今ひとつ気分が落ち着かずに部屋の中を見渡していたマオは、この空間に不釣り合いな物を見つけた。Jの右側のノートパソコンと携帯電話が置かれているテーブルの奥の方に大事そうに置かれていた、それは。

ウサギのぬいぐるみだった。

「やはりこれが気になったみたいだね。私には不釣り合いだろう?」
マオの視線に気付いたJは、ウサギのぬいぐるみを手に取って見せた。

「これはね、昔に友達になってくれた、ある少女がくれた物なんだ」
大きさ25cmくらいのピンクのワンピースを着たウサギだったが、かなり古いのだろう、そのピンクの色もくすんでいて、白い毛も薄汚れていた。

「実は、君に話したいのは、このウサギのぬいぐるみをくれた少女の話なんだよ」
ウサギのぬいぐるみを見るJの目が、古い記憶を辿る。

「少し長い話になるが、聞いてくれるかね?マオ君」
ウサギのぬいぐるみを机の上に置きながらJはマオに問うた。
「、、、はい」
少し間をおいてマオは答えた。Jから初めて聞く話が、「ウサギのぬいぐるみをくれた少女の話」だなんて唐突だったからだ。
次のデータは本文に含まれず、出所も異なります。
(** * GuardRail: a distributed circuit breaker

    A shallow embedding of the GuardRail sources
    ([src/HighPerformanceCircuitBreaker.ts], [src/ShardedCircuitBreakerFactory.ts],
    [src/EtcdStateStore.ts], [src/types.ts] and the in-memory store of the
    test suite) together with the properties its specification states.

    JavaScript numbers that the program only ever uses as integers
    (counters, epoch milliseconds, 32-bit hashes) are modelled as [Z]. The
    few genuinely fractional quantities (rates and averages) are exact
    rationals in [Q] where JavaScript rounds to a double; they are advisory
    values, and the statements below say no more of them than that one is
    0, which is exact on both sides.

    An [async] function is described twice: as what it does when nothing
    else runs in between ([M]), and cut at its [await]s ([Async]), so that
    operations in flight together can take turns. The second, run alone,
    is the first.

    The file has two parts: the embedding of the program, with the notions
    and concrete inputs the statements need, and then the facts proved
    about it. *)

From stdpp Require Import base numbers option list strings pretty gmap sets.
From Stdlib Require Import ZArith QArith Lia.
#[local] Open Scope Z_scope.

(** ** Numbers and 32-bit integer operators of JavaScript *)

(** A number that is an integer or [NaN]. *)
Inductive JsNumber :=
| Finite (z : Z)
| NaN.

Module Int32.

(** [ToInt32] of ECMA-262: reduce modulo 2^32 into the signed range. *)
Definition ToInt32 (x : Z) : Z := (x + 2^31) mod 2^32 - 2^31.

(** [a << b]: both operands go through [ToInt32], the shift count is
    masked to five bits, and the result is again a signed 32-bit value. *)
Definition shl (a b : Z) : Z :=
  ToInt32 (Z.shiftl (ToInt32 a) (Z.land b 31)).

(** [a | b]. *)
Definition bitor (a b : Z) : Z := ToInt32 (Z.lor (ToInt32 a) (ToInt32 b)).

(** [Math.abs] on an integral number. *)
Definition Math_abs (x : Z) : Z := Z.abs x.

(** [a % n] on integral numbers: the remainder takes the sign of the
    dividend (truncated division); [NaN] for a zero divisor. *)
Definition rem (a n : Z) : JsNumber :=
  if decide (n = 0) then NaN else Finite (Z.rem a n).

End Int32.

(** ** Shard routing ([ShardedCircuitBreakerFactory.getShardIdForKey]) *)

(** A JavaScript string is a sequence of UTF-16 code units; [charCodeAt]
    reads one of them, a number in [0, 65535]. *)
Definition CodeUnits := list Z.

(** Code units of a Latin-1 string literal. *)
Definition charCodes (s : string) : CodeUnits :=
  (fun a => Z.of_nat (Ascii.nat_of_ascii a)) <$> String.list_ascii_of_string s.

(** One iteration of the loop body:
    [hash = ((hash << 5) - hash) + key.charCodeAt(i); hash |= 0]. *)
Definition hashStep (hash c : Z) : Z :=
  Int32.bitor ((Int32.shl hash 5 - hash) + c) 0.

(** The [for] loop, left to right over the key. *)
Fixpoint hashLoop (hash : Z) (key : CodeUnits) : Z :=
  match key with
  | [] => hash
  | c :: rest => hashLoop (hashStep hash c) rest
  end.

Definition getShardIdForKey (key : CodeUnits) (shardCount : Z) : JsNumber :=
  let hash := hashLoop 0 key in
  Int32.rem (Int32.Math_abs hash) shardCount.

(** *** The routing function as the specification words it *)

Module RoutingSpec.

(** "32-bit wrap semantics": the representative of [x] modulo 2^32 in
    the signed range. *)
Definition wrap32 (x : Z) : Z :=
  let r := x mod 2^32 in if r <? 2^31 then r else r - 2^32.

(** "the djb2-style iterative hash h = ((h << 5) − h) + c_i", with the
    shift read as multiplication by 2^5 on mathematical integers. *)
Definition djb2_step (h c : Z) : Z := wrap32 ((h * 2^5 - h) + c).

Definition djb2 (key : CodeUnits) : Z := fold_left djb2_step key 0.

(** "shardId = abs(hash(key)) mod shardCount". *)
Definition routeKey (key : CodeUnits) (n : Z) : Z := Z.abs (djb2 key) mod n.

End RoutingSpec.

(** ** Data model ([types.ts]) *)

Inductive CircuitBreakerState := CLOSED | OPEN | HALF_OPEN.

#[global] Instance CircuitBreakerState_eq_dec : EqDecision CircuitBreakerState.
Proof. solve_decision. Defined.

Record CircuitBreakerOptions := mkOptions {
  failureThreshold : Z;
  resetTimeout : Z;
  halfOpenRetryLimit : Z;
  monitorInterval : Z;
  serviceTimeout : Z;
  maxConcurrent : option Z;
}.

(** [Partial<CircuitBreakerOptions>]: every field may be missing. *)
Record PartialOptions := mkPartial {
  p_failureThreshold : option Z;
  p_resetTimeout : option Z;
  p_halfOpenRetryLimit : option Z;
  p_monitorInterval : option Z;
  p_serviceTimeout : option Z;
  p_maxConcurrent : option Z;
}.

Definition noOptions : PartialOptions := mkPartial None None None None None None.

(** The persisted record. The four trailing fields are optional in the
    interface ([currentLoad?], ...). *)
Record CircuitBreakerStats := mkStats {
  state : CircuitBreakerState;
  failureCount : Z;
  lastFailureTime : option Z;
  lastSuccessTime : option Z;
  totalRequests : Z;
  successfulRequests : Z;
  failedRequests : Z;
  lastError : option string;
  currentLoad : option Z;
  averageResponseTime : option Q;
  lastMinuteRequests : option Z;
  lastUpdateTime : option Z;
}.

(** Object spread with one overriding property, [{...s, f: v}]. *)
Definition with_state (v : CircuitBreakerState) (s : CircuitBreakerStats) : CircuitBreakerStats :=
  {| state := v; failureCount := failureCount s; lastFailureTime := lastFailureTime s;
     lastSuccessTime := lastSuccessTime s; totalRequests := totalRequests s;
     successfulRequests := successfulRequests s; failedRequests := failedRequests s;
     lastError := lastError s; currentLoad := currentLoad s;
     averageResponseTime := averageResponseTime s;
     lastMinuteRequests := lastMinuteRequests s; lastUpdateTime := lastUpdateTime s |}.

Definition with_failureCount (v : Z) (s : CircuitBreakerStats) : CircuitBreakerStats :=
  {| state := state s; failureCount := v; lastFailureTime := lastFailureTime s;
     lastSuccessTime := lastSuccessTime s; totalRequests := totalRequests s;
     successfulRequests := successfulRequests s; failedRequests := failedRequests s;
     lastError := lastError s; currentLoad := currentLoad s;
     averageResponseTime := averageResponseTime s;
     lastMinuteRequests := lastMinuteRequests s; lastUpdateTime := lastUpdateTime s |}.

Definition with_lastFailureTime (v : option Z) (s : CircuitBreakerStats) : CircuitBreakerStats :=
  {| state := state s; failureCount := failureCount s; lastFailureTime := v;
     lastSuccessTime := lastSuccessTime s; totalRequests := totalRequests s;
     successfulRequests := successfulRequests s; failedRequests := failedRequests s;
     lastError := lastError s; currentLoad := currentLoad s;
     averageResponseTime := averageResponseTime s;
     lastMinuteRequests := lastMinuteRequests s; lastUpdateTime := lastUpdateTime s |}.

Definition with_lastSuccessTime (v : option Z) (s : CircuitBreakerStats) : CircuitBreakerStats :=
  {| state := state s; failureCount := failureCount s; lastFailureTime := lastFailureTime s;
     lastSuccessTime := v; totalRequests := totalRequests s;
     successfulRequests := successfulRequests s; failedRequests := failedRequests s;
     lastError := lastError s; currentLoad := currentLoad s;
     averageResponseTime := averageResponseTime s;
     lastMinuteRequests := lastMinuteRequests s; lastUpdateTime := lastUpdateTime s |}.

Definition with_totalRequests (v : Z) (s : CircuitBreakerStats) : CircuitBreakerStats :=
  {| state := state s; failureCount := failureCount s; lastFailureTime := lastFailureTime s;
     lastSuccessTime := lastSuccessTime s; totalRequests := v;
     successfulRequests := successfulRequests s; failedRequests := failedRequests s;
     lastError := lastError s; currentLoad := currentLoad s;
     averageResponseTime := averageResponseTime s;
     lastMinuteRequests := lastMinuteRequests s; lastUpdateTime := lastUpdateTime s |}.

Definition with_successfulRequests (v : Z) (s : CircuitBreakerStats) : CircuitBreakerStats :=
  {| state := state s; failureCount := failureCount s; lastFailureTime := lastFailureTime s;
     lastSuccessTime := lastSuccessTime s; totalRequests := totalRequests s;
     successfulRequests := v; failedRequests := failedRequests s; lastError := lastError s;
     currentLoad := currentLoad s; averageResponseTime := averageResponseTime s;
     lastMinuteRequests := lastMinuteRequests s; lastUpdateTime := lastUpdateTime s |}.

Definition with_failedRequests (v : Z) (s : CircuitBreakerStats) : CircuitBreakerStats :=
  {| state := state s; failureCount := failureCount s; lastFailureTime := lastFailureTime s;
     lastSuccessTime := lastSuccessTime s; totalRequests := totalRequests s;
     successfulRequests := successfulRequests s; failedRequests := v;
     lastError := lastError s; currentLoad := currentLoad s;
     averageResponseTime := averageResponseTime s;
     lastMinuteRequests := lastMinuteRequests s; lastUpdateTime := lastUpdateTime s |}.

Definition with_lastError (v : option string) (s : CircuitBreakerStats) : CircuitBreakerStats :=
  {| state := state s; failureCount := failureCount s; lastFailureTime := lastFailureTime s;
     lastSuccessTime := lastSuccessTime s; totalRequests := totalRequests s;
     successfulRequests := successfulRequests s; failedRequests := failedRequests s;
     lastError := v; currentLoad := currentLoad s;
     averageResponseTime := averageResponseTime s;
     lastMinuteRequests := lastMinuteRequests s; lastUpdateTime := lastUpdateTime s |}.

Definition with_currentLoad (v : option Z) (s : CircuitBreakerStats) : CircuitBreakerStats :=
  {| state := state s; failureCount := failureCount s; lastFailureTime := lastFailureTime s;
     lastSuccessTime := lastSuccessTime s; totalRequests := totalRequests s;
     successfulRequests := successfulRequests s; failedRequests := failedRequests s;
     lastError := lastError s; currentLoad := v;
     averageResponseTime := averageResponseTime s;
     lastMinuteRequests := lastMinuteRequests s; lastUpdateTime := lastUpdateTime s |}.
「この話は、少なからず君にも関係してるかもしれない話なんだよ」
さらに思いもよらないJの言葉に、マオは戸惑う。

「マオ君。我々には時間は充分あるんだ、まずコーヒーでも飲んで、君の気分が落ち着いてから話そうかね」
そう言いながら、Jは手にしたコーヒーを口にした。

マオは、今思い出したかのように久しぶりのコーヒーの香りを嗅いで一口入れると、それは身体に染み渡るようなやわらかな味がした。
一息置いてJが話を始めた。

「これは、今から12年ほど前、私が28歳の頃の話だ」
手にしたカップをテーブルの上に置き、何処か遠くの誰かを想うような顔をしてJは話を続けた、、、

     *  *  *

当時、私は大学で生物学者の助手をしていたんだ。

型破りで偏屈な教授の下で好き勝手な事をさせて貰っていた私も、あと数ヵ月後に向かえる教授の定年と共に、大学を追い出されるであろう危機に直面していた。
まあ、自分自身としては、それほど危機感はなかったけれどね。

そんな好き勝手し放題な私の研究室に、ある日、友人が訪ねて来たんだ。
私の数少ない、、、いやたった1人の親友の「石本 智(イシモトサトシ)」だ。彼とは小学校から高校まで一緒に通った幼馴染だった。そして彼とは高校3年の冬に別れて以来、10年ぶりの再会だったんだ。

「久しぶりだな、潤(ジュン)」
「サトシ!まさか君がここに訪ねて来てくれるとは思わなかったよ。10年ぶりか?」

サトシは少し上質なスーツ姿だったが、高校の制服がブレザーにネクタイだったこともあり、別れた時と雰囲気が全然変わっておらず、私はすぐに彼だと分かった。

出迎えようと彼に近づくと、私はもう一人の小さな訪問者に気が付いた。
それは小さな女の子だった。
その時の、その二人との出会いが、後の私の人生を一変したんだ。